In the editorial Responding to Gender-based Violence in Disasters: Grappling With Research Methods to Clear the Way for Planning, Rosborough et al discuss challenges to measuring and reporting on gender-based violence (GBV) in disaster-affected populations.1 The authors also comment on our research contribution, which documented an increase in GBV among female internally displaced people following Hurricane Katrina well into a protracted phase of displacement.2 We greatly appreciate the editorialists' commentary and summary of the salient barriers to adequately assessing the prevalence of GBV in the context of disasters. Here, we seek to clarify our methods and choice of baseline GBV prevalence estimates.3
We assessed the change in the rate of GBV among internally displaced people in Mississippi by comparing rates between 2 phases of sampling, 1 conducted in 2006 and 1 in 2007.2, 4 The editorialists suggested that aggregate GBV statistics for stable populations—such as the 1996 National Violence Against Women Survey, the 2006 Behavioral Risk Factor Surveillance System (BRFSS) intimate partner violence (IPV) survey, or state crime statistics—were potential sources of “proxy statistics” to power our analyses.5, 6 The 1996 National Violence Against Women Survey was more than 10 years old at the time of our study, and the 2006 BRFSS in Mississippi did not include the optional IPV module in the years immediately preceding the hurricane.5, 7 Furthermore, national and state crime estimates are based on different modes of reporting, are typically relevant to 1 component of GBV for a specific catchment area, and are not based on definitions and measurement modalities such as those highlighted in the World Health Organization's Ethical and Safety Recommendations for Researching, Documenting, and Monitoring Sexual Violence in Emergencies.8, 9 Despite the important limitations of using baseline GBV estimates from general populations, we did indeed contextualize our findings by discussing how several of our GBV estimates compared with the state of Mississippi and the nation at large.10
Our decision to use baseline GBV rates from our own study originated from the same concern that the editorialists cite as a major problem: aggregate statistics from stable settings are often “underestimates of the population under study” and the “higher prevalence of vulnerability” among disaster-affected people often precludes direct comparisons to the general population. Given the methodology differences that were used to obtain baseline estimates (including sampling frames, respondent characteristics, item measurement, and representativeness of the results) in our study compared with those suggested above, the use of these statistics to establish our population baseline GBV prevalence estimate would have been particularly problematic. We thus used baseline GBV statistics derived from identical GBV-item wording in our successive surveys, both of which were conducted in similar populations, to provide the best baseline estimates with minimal variability and by using a lifetime recall period with conservative criteria. Although this measurement of GBV was not perfect, it was consistent and an improvement to using estimates drawn from a nonrepresentative population.

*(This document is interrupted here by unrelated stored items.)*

Lemma toy_aggregates : aggregates.
Proof.
  intros raws m slot rate Hs Hm Hne Hnd Hall. exists (slot, m, fst <$> raws, Byte.x00), (fst <$> raws).
  assert (Hs64 : is_u64 slot) by (unfold is_u64, is_u32, u64_max, u32_max in *; lia).
  split_and!; [|by apply toy_agg_roundtrip|done|done|done|by apply andb_true_iff; split; apply bool_decide_eq_true].
  destruct raws as [|[pk0 sig0] raws]; [done|].
  assert (Hg : (λ x : byte * Z * bytes * (byte * bytes * Z), x.1.1.1) <$>
    ((λ '(public, signature), (public, slot, m, signature)) <$> ((pk0, sig0) :: raws)) =
    fst <$> ((pk0, sig0) :: raws)).
  { rewrite <-list_fmap_compose. apply list_fmap_ext. by intros i []. }
  set (l := (λ '(public, signature), (public, slot, m, signature)) <$> ((pk0, sig0) :: raws)) in *.
  assert (Hok : forallb (toy_entry_ok slot m) l = true).
  { apply forallb_forall. intros x Hx%list_elem_of_In.
    apply list_elem_of_fmap in Hx as ([pk sig] & -> & Hx).
    rewrite Forall_forall in Hall. specialize (Hall _ Hx).
    apply bool_decide_eq_true in Hall. simpl in *. by rewrite !bool_decide_eq_true_2. }
  change (lean_aggregate l rate) with
    (if forallb (toy_entry_ok slot m) l then Ok (slot, m, (λ x, x.1.1.1) <$> l, Byte.x00)
     else Err "invalid signature"%string).
  rewrite Hok. exact (f_equal (λ k, Ok (slot, m, k, Byte.x00)) Hg).
Qed.

Lemma toy_raws_ok :
  Forall (λ x, x.1 ∈ members toy_committee ∧
    xmss_verify x.1 (message_for toy_committee WotsXmss toy_list 7) x.2 107 = true) toy_raws.
Proof.
  apply (bool_decide_unpack _). vm_compute. exact I.
Qed.

Lemma make_proof_verifies_witness :
  ∃ b, make_proof toy_committee WotsXmss toy_raws toy_list 7 2 = Ok b ∧
    let s := mkSnarkStatusList WotsXmss toy_list 7 b in
    snark_verify (mkSnarkVerifier toy_committee 0) s = true ∧
    ∃ d, decode s = Ok d ∧ verify_decoded (mkSnarkVerifier toy_committee 0) d = true.
Proof.
  apply (make_proof_verifies toy_committee 0 WotsXmss toy_raws toy_list 7 107 2).
  - exact toy_aggregates.
  - exact toy_committee_wf.
  - done.
  - reflexivity.
  - apply (bool_decide_unpack _). vm_compute. exact I.
  - vm_compute. discriminate.
  - exact toy_raws_ok.
Defined.

(** ** Durable state *)

Definition toy_tag : bytes := key_fingerprint Byte.x07.
Definition toy_first : JournalRecord := mkJournalRecord 0 10 toy_tag.
(** A journal whose second record write was cut after nine bytes. *)
Definition toy_torn : bytes :=
  overwrite (Z.to_nat 4096) (ascii_bytes (str "DROTSL03!"))
    (overwrite 0 (encode_record toy_first) (replicate (Z.to_nat 8192) Byte.x00)).

Lemma toy_first_wf : wf_record toy_first.
Proof. split_and!; [done|done|apply sha3_256_length]. Qed.

Lemma toy_torn_region : region (slot_of (jr_generation toy_first)) toy_torn = encode_record toy_first.
Proof. vm_compute. reflexivity. Qed.

Lemma recovery_never_regresses_witness :
  recover_journal toy_torn toy_tag 20 = Ok toy_first ∧ jr_next_free toy_first ≤ jr_next_free toy_first.
Proof.
  split; [vm_compute; reflexivity|].
  apply (recovery_never_regresses toy_torn toy_tag 20 toy_first toy_first);
    [exact toy_first_wf|exact toy_torn_region|vm_compute; reflexivity].
Defined.

Lemma toy_torn_other o : record_at toy_torn (1 - slot_of (jr_generation toy_first)) ≠ Ok (Some o).
Proof.
  assert (E : record_at toy_torn (1 - slot_of (jr_generation toy_first)) =
    Err "checksum mismatch"%string) by (vm_compute; reflexivity).
  by rewrite E.
Qed.

Lemma recovery_survives_torn_write_witness : recover_journal toy_torn toy_tag 20 = Ok toy_first.
Proof.
  apply (recovery_survives_torn_write toy_torn toy_tag 20 toy_first);
    [exact toy_first_wf|vm_compute; reflexivity|exact toy_torn_region|done|done|exact toy_torn_other].
Defined.

Definition toy_counter : AtomicSlotCounter := mkCounter (File 1 0) toy_tag 0 10 20 (File 0 0).

Lemma toy_counter_wf : wf_counter toy_counter.
Proof. split; [exact toy_first_wf|done]. Qed.

(** The disk on which that counter was created. *)
Definition toy_disk : world := s_world (go_create toy_sys).

Lemma toy_counter_on_disk : counter_on_disk toy_disk toy_counter toy_disk.
Proof.
  split; [apply same_but_refl|]. split; [vm_compute; discriminate|].
  assert (E : versions toy_disk (f_ino (state_file toy_counter)) = [image Byte.x07 10])
    by (vm_compute; reflexivity).
  rewrite E. constructor; [apply good_image|constructor].
Qed.

Lemma burn_before_use_witness :
  counter_on_disk toy_disk toy_counter toy_disk ∧
  triple (counter_on_disk toy_disk toy_counter) (reserve toy_counter)
    (λ '(slot, c') w, slot = next toy_counter ∧ handed_out toy_disk toy_counter slot c' w)
    (counter_on_disk toy_disk toy_counter) ∧
  (∀ requested, triple (counter_on_disk toy_disk toy_counter) (reserve_at toy_counter requested)
    (λ '(slot, c') w, slot = requested ∧ handed_out toy_disk toy_counter slot c' w)
    (counter_on_disk toy_disk toy_counter)).
Proof.
  split; [exact toy_counter_on_disk|exact (burn_before_use toy_disk toy_counter toy_counter_wf)].
Defined.

Definition toy_signer : SignerNode := mkSignerNode Byte.x07 Byte.x07 toy_counter.

Lemma toy_signer_state : toy_disk = toy_disk ∧ counter_state toy_signer toy_disk.
Proof. split; [done|]. split; [exact toy_counter_wf|apply toy_counter_on_disk]. Qed.

Lemma sign_burns_witness :
  match sign toy_signer toy_statement toy_disk with
  | (Done (r, s'), w) => ∃ log, signed_step toy_disk toy_signer s' log w ∧
       spent toy_signer s' (next (a_slot_counter toy_signer)) toy_statement r log ∧
       (∀ slot sig, r = Ok (slot, sig) → slot = next (a_slot_counter toy_signer))
  | (_, w) => signed_step toy_disk toy_signer toy_signer [] w
  end.
Proof.
  pose proof (sign_burns toy_disk toy_signer toy_statement toy_counter_wf toy_disk toy_signer_state)
    as H.
  destruct (sign toy_signer toy_statement toy_disk) as [[[r s']|e|] w]; exact H.
Defined.

Lemma sign_at_burns_witness :
  match sign_at toy_signer toy_statement 15 toy_disk with
  | (Done (r, s'), w) => ∃ log, signed_step toy_disk toy_signer s' log w ∧
       spent toy_signer s' 15 toy_statement r log
  | (_, w) => signed_step toy_disk toy_signer toy_signer [] w
  end.
Proof.
  pose proof (sign_at_burns toy_disk toy_signer toy_statement 15 toy_counter_wf toy_disk
    toy_signer_state) as H.
  destruct (sign_at toy_signer toy_statement 15 toy_disk) as [[[r s']|e|] w]; exact H.
Defined.

(** *** Freshness *)

Lemma mark_roundtrip_witness :
  read_mark (ascii_bytes (mark_line (fingerprint toy_anchor) (Some 42))) toy_anchor = Ok (Some 42) ∧
  ∀ anchor' v,
    read_mark (ascii_bytes (mark_line (fingerprint toy_anchor) (Some 42))) anchor' = Ok v →
    anchor' = toy_anchor ∨ collides sha3_256 toy_anchor anchor'.
Proof. apply (mark_roundtrip toy_anchor (Some 42)). done. Defined.

Definition toy_mark : HighWaterMark :=
  mkHighWaterMark toy_path (fingerprint toy_anchor) 0 false (File 0 0).
Definition toy_mark_disk : world := g_world run_create.

Lemma toy_mark_state :
  wf_world toy_path toy_mark_disk ∧ entries toy_path (remembers toy_anchor []) toy_mark_disk ∧
  running toy_path toy_anchor [] toy_mark toy_mark_disk ∧ toy_mark_disk = toy_mark_disk.
Proof.
  assert (Hi : gate_inv toy_path toy_anchor run_create).
  { eapply gate_step_inv; [|by apply gs_create].
    split; [apply wf_blank|by intros d _ []|apply SSorted_nil|by left]. }
  destruct Hi as [Hw He _ _]. split_and!; [exact Hw|exact He| |done].
  split; [done|done|split; [vm_compute; reflexivity|]|done].
  apply (bool_decide_unpack _). vm_compute. exact I.
Qed.

Lemma advance_persists_first_witness :
  match try_advance toy_mark 42 toy_mark_disk with
  | (Done (d, m'), w) =>
      let accepted' := log_decision d 42 [] in
      wf_world toy_path w ∧ entries toy_path (remembers toy_anchor accepted') w ∧
      running toy_path toy_anchor accepted' m' w ∧
      (d = Freshness.Accepted → ∀ v, current toy_mark = Some v → v < 42)
  | (_, w) => wf_world toy_path w ∧ entries toy_path (remembers toy_anchor []) w ∧
              running toy_path toy_anchor [] toy_mark w
  end.
Proof.
  assert (Hv : is_u32 42) by done.
  pose proof (advance_persists_first toy_path toy_anchor toy_mark_disk [] toy_mark 42 Hv
    toy_mark_disk toy_mark_state) as H.
  destruct (try_advance toy_mark 42 toy_mark_disk) as [[[d m']|e|] w]; exact H.
Defined.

We ardently agree with the need for consistent definitions of GBV when conducting GBV research, particularly in cross-cultural conflict and disaster settings. Our survey items corresponded to internationally recognized standards for defining GBV.11, 12 We made clear distinctions in identifying specific variants of GBV (IPV and sexual violence) and the time period in which they occurred to better define our composite GBV measure.

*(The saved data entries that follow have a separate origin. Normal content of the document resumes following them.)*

(* ===== verification/MlDemoExamples.v ===== *)
(** * A small ML-DSA demo network, evaluated

    Ten members of which two are down, their connections, and an in-memory gate:
    concrete inputs at which the hypotheses of the theorems on the ML-DSA member,
    relying party and network hold. *)
From S2P Require Import Prelude Fs External Instances Atomic Freshness Seats StatusLists MlStatusLists.
From S2P Require Import Committees Verifiers MlCommittees Nodes Wire Credentials Network Storage.
From S2P Require Import Rounds MlMember Holder MlHolder MlRuns MlExamples Examples DemoExamples.

Open Scope Z_scope.

#[local] Existing Instance toy_hashes.
#[local] Existing Instance toy_mldsa.
#[local] Existing Instance toy_bit_list.
#[local] Existing Instance toy_bit_laws.
#[local] Existing Instance toy_statement_ssz.
#[local] Existing Instance toy_ml_ssz.
#[local] Existing Instance toy_ml_laws.
#[local] Existing Instance toy_mlc_ssz.
#[local] Existing Instance demo_request_ssz.
#[local] Existing Instance demo_proposal_ssz.
#[local] Existing Instance demo_updated_ssz.
#[local] Existing Instance demo_failure_ssz.
#[local] Existing Instance demo_volumes.
#[local] Existing Instance demo_jcs.
#[local] Existing Instance demo_os.

(** Every draw gives the same identifier, and the system's generator answers. *)
#[local] Instance fixed_ids : IdSource := λ _, replicate 16 Byte.x07.
#[local] Instance steady_rng : OsRng := Some.

(** ** Messages *)

Definition ml_reply_bytes (r : MlDsaSignatureReply) : bytes :=
  u32_le (Z.of_nat (length (mr_signature r))) ++ mjoin (mr_signature r) ++ mr_reason r.
Definition ml_reply_parse (b : bytes) : MlDsaSignatureReply :=
  let n := Z.to_nat (le_val (take 4 b)) in
  mkMlDsaSignatureReply (chunks n 3309 (slice 4 (3309 * n) b)) (drop (4 + 3309 * n) b).
Definition wf_ml_reply (r : MlDsaSignatureReply) : Prop :=
  Forall (λ s, length s = 3309%nat) (mr_signature r) ∧ (length (mr_signature r) ≤ 1)%nat.
#[local] Instance wf_ml_reply_dec r : Decision (wf_ml_reply r).
Proof. unfold wf_ml_reply. apply _. Defined.
#[local] Instance demo_ml_reply_ssz : Ssz MlDsaSignatureReply :=
  layout_ssz ml_reply_bytes ml_reply_parse wf_ml_reply.

Lemma ml_reply_parse_bytes r : wf_ml_reply r → ml_reply_parse (ml_reply_bytes r) = r.
Proof.
  intros [Hs Hn]. destruct r as [sigs reason]. unfold ml_reply_bytes.
  cbn [mr_signature mr_reason] in *.
  assert (Hj : length (mjoin sigs) = (3309 * length sigs)%nat) by (by apply (length_mjoin 3309)).
  assert (Hc : is_u32 (Z.of_nat (length sigs))) by (unfold is_u32, u32_max; lia).
  assert (H4 : length (u32_le (Z.of_nat (length sigs))) = 4%nat) by apply length_le_bytes.
  unfold ml_reply_parse. rewrite take_app_length' by done. rewrite u32_le_val, Nat2Z.id by done.
  unfold slice. rewrite drop_app_length' by done. rewrite take_app_length' by done.
  rewrite <-drop_drop, drop_app_length', drop_app_length' by done.
  by rewrite chunks_mjoin by (done || lia).
Qed.

Lemma ml_reply_round_trip (sig : MlSignature) :
  let reply := mkMlDsaSignatureReply [ml_sig_encode sig] [] in
  from_ssz_bytes (as_ssz_bytes reply) = Ok reply ∧
  Z.of_nat (length (as_ssz_bytes reply)) ≤ MAX_FRAME.
Proof.
  intros reply. assert (Hw : wf_ml_reply reply).
  { split; [|done]. apply Forall_singleton, ml_sig_encode_length. }
  assert (L : SszLaws MlDsaSignatureReply wf_ml_reply)
    by (apply layout_laws, ml_reply_parse_bytes).
  split; [by apply (ssz_from_as (wf := wf_ml_reply))|].
  change (as_ssz_bytes reply) with (ml_reply_bytes reply). unfold ml_reply_bytes.
  rewrite !length_app, (length_mjoin 3309) by apply Hw. unfold u32_le. by rewrite length_le_bytes.
Qed.

#[local] Instance ml_demo_proposal_laws : SszLaws Proposal wf_proposal.
Proof.
  apply layout_laws. intros [v l] [Hv Hl]. unfold proposal_bytes, proposal_parse.
  cbn [p_version p_list] in *.
  rewrite take_app_length' by (unfold u32_le; by rewrite length_le_bytes). rewrite u32_le_val by done.
  rewrite (app_assoc _ (u32_le 8)), drop_app_length'
    by (unfold u32_le; by rewrite length_app, !length_le_bytes).
  rewrite chunks_mjoin; [done|lia|done|]. rewrite !length_app, (length_mjoin 32) by done.
  set (a := length (u32_le v)). lia.
Qed.

Lemma ml_proposal_size p :
  wf_proposal p → Z.of_nat (length (as_ssz_bytes p)) = 8 + 32 * Z.of_nat (length (p_list p)).
Proof.
  intros [_ Hl]. change (as_ssz_bytes p) with (proposal_bytes p). unfold proposal_bytes, u32_le.
  rewrite !length_app, !length_le_bytes, (length_mjoin 32) by done. lia.
Qed.

#[local] Instance ml_demo_request_laws : SszLaws StatusRequest wf_status_request.
Proof.
  apply layout_laws. intros [a d] Ha. unfold status_request_bytes, status_request_parse. simpl in *.
  by rewrite Z_of_byte_of_Z, Z.mod_small.
Qed.

Lemma ml_request_size r :
  wf_status_request r → Z.of_nat (length (as_ssz_bytes r)) = 5 + Z.of_nat (length (sr_data r)).
Proof.
  intros _. change (as_ssz_bytes r) with (status_request_bytes r). unfold status_request_bytes, u32_le.
  rewrite length_cons, length_app, length_le_bytes. lia.
Qed.

#[local] Instance ml_demo_updated_laws : SszLaws StatusUpdated wf_status_updated.
Proof.
  apply layout_laws. intros [v c] Hv. unfold status_updated_bytes, status_updated_parse.
  cbn [su_version su_credential] in *.
  rewrite take_app_length' by (unfold u32_le; by rewrite length_le_bytes). rewrite u32_le_val by done.
  by rewrite (app_assoc _ (u32_le 8)), drop_app_length'
    by (unfold u32_le; rewrite length_app, !length_le_bytes; reflexivity).
Qed.

Lemma ml_updated_size u :
  wf_status_updated u → Z.of_nat (length (as_ssz_bytes u)) = 8 + Z.of_nat (length (su_credential u)).
Proof.
  intros _. change (as_ssz_bytes u) with (status_updated_bytes u). unfold status_updated_bytes, u32_le.
  rewrite !length_app, !length_le_bytes. lia.
Qed.

Lemma toy_signs k (s : MlDsa65Signer) m :
  ∃ sig, ml_sign s (os_random k) m = Some sig ∧ ml_verify (ml_public_key s) m sig = true.
Proof. eexists. split; [done|]. by apply bool_decide_eq_true_2. Qed.

(** ** Ten members, two of them down *)

Definition ml_demo_members : list MlPublicKey := byte_of_Z ∘ Z.of_nat <$> seq 0 10.
Definition ml_demo_committee : MlCommittee :=
  mkMlCommittee ml_demo_members 7 (anchor_id_from_canonical_bytes (wire_bytes ml_demo_members 7)).

Lemma ml_demo_committee_wf : wf_ml_committee ml_demo_committee.
Proof.
  split; [done|by apply Nat.leb_le; vm_compute| |done]. apply (bool_decide_unpack _). by vm_compute.
Qed.

Definition ml_demo_node (i : nat) : MlNode :=
  mkMlNode i ml_demo_committee (mkMlSigner (byte_of_Z (Z.of_nat i))) false 0.

Lemma ml_demo_node_wf i : wf_ml_node (ml_demo_node i).
Proof. split_and!; [exact ml_demo_committee_wf|done|done]. Qed.

Definition ml_demo_net : Net :=
  mkNet (λ i, if bool_decide (i ∈ [1; 5]%nat) then throw "connection refused"%string
              else ml_connection (mkNet (λ _, throw "unused"%string) [] 0) (ml_demo_node i))
    [3; 0; 9; 1; 4; 2; 8; 5; 7; 6]%nat 10.

Lemma ml_demo_order :
  NoDup (arrival_order ml_demo_net) ∧ Forall (λ i, i < N_MEMBERS)%nat (arrival_order ml_demo_net).
Proof. split; apply (bool_decide_unpack _); exact Logic.I. Qed.

Lemma ml_demo_honest P : seven_honest ml_demo_net ml_demo_committee [0; 2; 3; 4; 6; 7; 8; 9]%nat P.
Proof.
  split.
  - apply Nat.leb_le. reflexivity.
  - apply (bool_decide_unpack _). exact Logic.I.
  - apply Forall_forall. apply (bool_decide_unpack _). exact Logic.I.
  - intros i Hi. exists (mkNet (λ _, throw "unused"%string) [] 0), (ml_demo_node i).
    assert (H : Forall (λ i, bool_decide (i ∈ [1; 5]%nat) = false ∧
      ml_demo_members !! i = Some (byte_of_Z (Z.of_nat i))) [0; 2; 3; 4; 6; 7; 8; 9]%nat)
      by (apply (bool_decide_unpack _); exact Logic.I).
    rewrite Forall_forall in H. destruct (H i Hi) as [Hb Hk].
    split; [unfold ml_demo_net; simpl; by rewrite Hb|by split].
  - intros i b Hi Hh. assert (H : Forall (λ i, i ∉ [0; 2; 3; 4; 6; 7; 8; 9]%nat →
      bool_decide (i ∈ [1; 5]%nat) = true) (arrival_order ml_demo_net))
      by (apply (bool_decide_unpack _); exact Logic.I).
    rewrite Forall_forall in H. unfold ml_demo_net. simpl. rewrite (H i Hi Hh).
    by intros w Hw.
Qed.

(** ** The first round: an empty volume, a credential for alice *)

Definition ml_alice : StatusRequest := mkStatusRequest ACTION_ISSUE (string_bytes "did:demo:alice").

Lemma blank_quiet : quiet_shows None blank_world.
Proof. split; [apply wf_blank|done|apply (blank_shows_nothing record_path)]. Qed.

Lemma ml_alice_applicable i : (i < N_MEMBERS)%nat → applicable (ml_demo_node i) ml_alice 0 [].
Proof.
  intros Hi. left. exists "did:demo:alice"%string. split_and!; [done|by vm_compute|done|].
  intros k. split; [done|]. unfold fits_reply, random_id, fixed_ids.
  assert (H : Forall (λ i, 8 + Z.of_nat (length (jcs_to_vec
    (credential_json (replicate 16 Byte.x07) "did:demo:alice" 0 i))) ≤ MAX_FRAME) (seq 0 10))
    by (apply (bool_decide_unpack _); vm_compute; exact Logic.I).
  rewrite Forall_forall in H. apply (H i), elem_of_seq. unfold N_MEMBERS in Hi. lia.
Qed.

Lemma nothing_undisturbed : undisturbed (λ _, True).
Proof. done. Qed.

(** Peers that answer as members do, without a process behind them. *)
Definition ml_canned_answer (i : nat) (frame : bytes) : bytes :=
  match recv frame with
  | Ok (_, payload, _) =>
      match from_ssz_bytes (A := Proposal) payload with
      | Ok p =>
          let m := statement_for ml_demo_committee (p_list p) (p_version p) in
          let sig : MlSignature := (byte_of_Z (Z.of_nat i), toy_check m) in
          ok_default [] (send MSG_SIGNATURE (as_ssz_bytes (mkMlDsaSignatureReply [ml_sig_encode sig] [])))
      | Err _ => []
      end
  | Err _ => []
  end.
Definition ml_canned_net : Net :=
  mkNet (λ i, if bool_decide (i ∈ [1; 5]%nat) then throw "connection refused"%string
              else mret (λ frame, mret (ml_canned_answer i frame)))
    [3; 0; 9; 1; 4; 2; 8; 5; 7; 6]%nat 10.

Lemma ml_canned_keeps P : net_keeps ml_canned_net P.
Proof.
  intros i. unfold ml_canned_net, connect. case_bool_decide.
  - by apply triple_throw.
  - apply triple_ret. intros w Hw. split; [done|]. intros frame. by apply triple_ret.
Qed.

Lemma ml_round_runs :
  match ml_on_status_request ml_canned_net (ml_demo_node 7) (as_ssz_bytes ml_alice) blank_world with
  | (Done (Ok (kind, _), _), _) => kind =? MSG_STATUS_UPDATED
  | _ => false
  end = true.
Proof. vm_compute. reflexivity. Qed.

(** The round of the theorem: the update is reported, so the record is of version 0
    and lists just the new credential. *)
Lemma ml_round_publishes_authorized_witness :
  ∃ request reply n' w, from_ssz_bytes (as_ssz_bytes ml_alice) = Ok request ∧
    ml_on_status_request ml_canned_net (ml_demo_node 7) (as_ssz_bytes ml_alice) blank_world =
      (Done (Ok reply, n'), w) ∧
    ml_published_round (ml_demo_node 7) request blank_world reply n' w.
Proof.
  pose proof (ml_round_publishes_authorized (BLL := toy_bit_laws) (LM := toy_ml_laws) toy_ml_size
    ml_canned_net (ml_demo_node 7) (as_ssz_bytes ml_alice) blank_world (λ o, o = None)
    (ml_demo_node_wf 7) eq_refl (proj1 ml_demo_order) (proj2 ml_demo_order) (ml_canned_keeps _)
    demo_volume blank_world eq_refl) as H.
  pose proof ml_round_runs as E. revert H E.
  destruct (ml_on_status_request _ _ _ blank_world) as [[[r n']|e|] w]; [|done..].
  intros (_ & _ & [kind reply] & -> & [(request & Hreq & H)|[Hf _]]) E.
  - by exists request, (kind, reply), n', w.
  - simpl in Hf. subst kind. discriminate E.
Defined.

(** ** Node A, with its mark in memory *)

Definition memory_advance (g : option Z) (v : Z) : io HighWaterMarkError (GateDecision * option Z) :=
  match g with
  | Some m => if v <=? m then mret (Stale m, g) else mret (Accepted, Some v)
  | None => mret (Accepted, Some v)
  end.
#[local] Instance memory_gate : FreshnessGate (option Z).
Proof.
  refine {| gate_current := λ g, g; gate_try_advance := memory_advance |}; unfold memory_advance.
  - intros [m|] v w g' w'; [destruct (Z.leb_spec v m)|]; intros [= <- <-]; split; naive_solver.
  - intros [m|] v w x g' w'; [destruct (Z.leb_spec v m)|]; intros [=]; subst; done.
  - intros [m|] v w x g' w' Hn; [destruct (Z.leb_spec v m) as [Hle|]|]; try done.
    specialize (Hn m eq_refl). lia.
Defined.

Definition ml_node_a : MlHolder (G := option Z) := mkMlHolder (mkMlVerifier ml_demo_committee) None.

Lemma ml_node_a_takes : takes (λ _, True) (mh_mark ml_node_a) 0.
Proof. intros o w [_ Hw]. split; [by eexists|done]. Qed.

Lemma ml_issue_runs :
  settles (calm (λ _, True) None)
    (ml_run_round (λ i, ml_connection ml_demo_net (ml_demo_node i)) None ml_node_a
       (ActionIssue "did:demo:alice"))
    (λ r _, ∃ h', r = Ok (Ok (summary_of 0 "credential issued and present: valid"
                              ("high-water now v" +:+ pretty 0)), h') ∧
       ml_holder_mark h' = Some 0) ∧
  calm (λ _, True) None blank_world.
Proof.
  split; [|by split; [|exact blank_quiet]].
  apply (ml_issue_settles (BLL := toy_bit_laws) (LM := toy_ml_laws) toy_ml_size toy_signs
    ml_reply_round_trip ml_proposal_size ml_request_size ml_updated_size
    (λ i, ml_connection ml_demo_net (ml_demo_node i)) (λ _, ml_demo_net)
    ml_demo_committee ml_node_a "did:demo:alice" None 0 [] (λ _, True) nothing_undisturbed eq_refl);
    [reflexivity|done|by vm_compute| |exact ml_node_a_takes].
  intros i Hi. exists (ml_demo_node i). split; [done|]. split; [exact (ml_demo_node_wf i)|done|done| |exact ml_demo_order|].
  - exact (ml_alice_applicable i Hi).
  - exists [0; 2; 3; 4; 6; 7; 8; 9]%nat. apply ml_demo_honest.
Qed.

Finally, it is important to note that we did not use major depressive disorder as a “proxy” measure for GBV, nor did we use it as a substitute for baseline GBV prevalence data. Rather, we used mental health measures to cross-validate our measures of GBV.13 Our overall measure of GBV and IPV showed consistent relations across time periods with major depressive disorder, severity of major depressive disorder, and suicidal ideation. Key to these associations was the insignificant interaction term between time of survey and mental health symptoms, suggesting that the relation between mental health and GBV was consistent across time periods. Although this relation remained stable between time periods, the overall rate of GBV increased. If a thermometer is off by 10°, it may not provide an accurate temperature but it will still tell you when the temperature changes.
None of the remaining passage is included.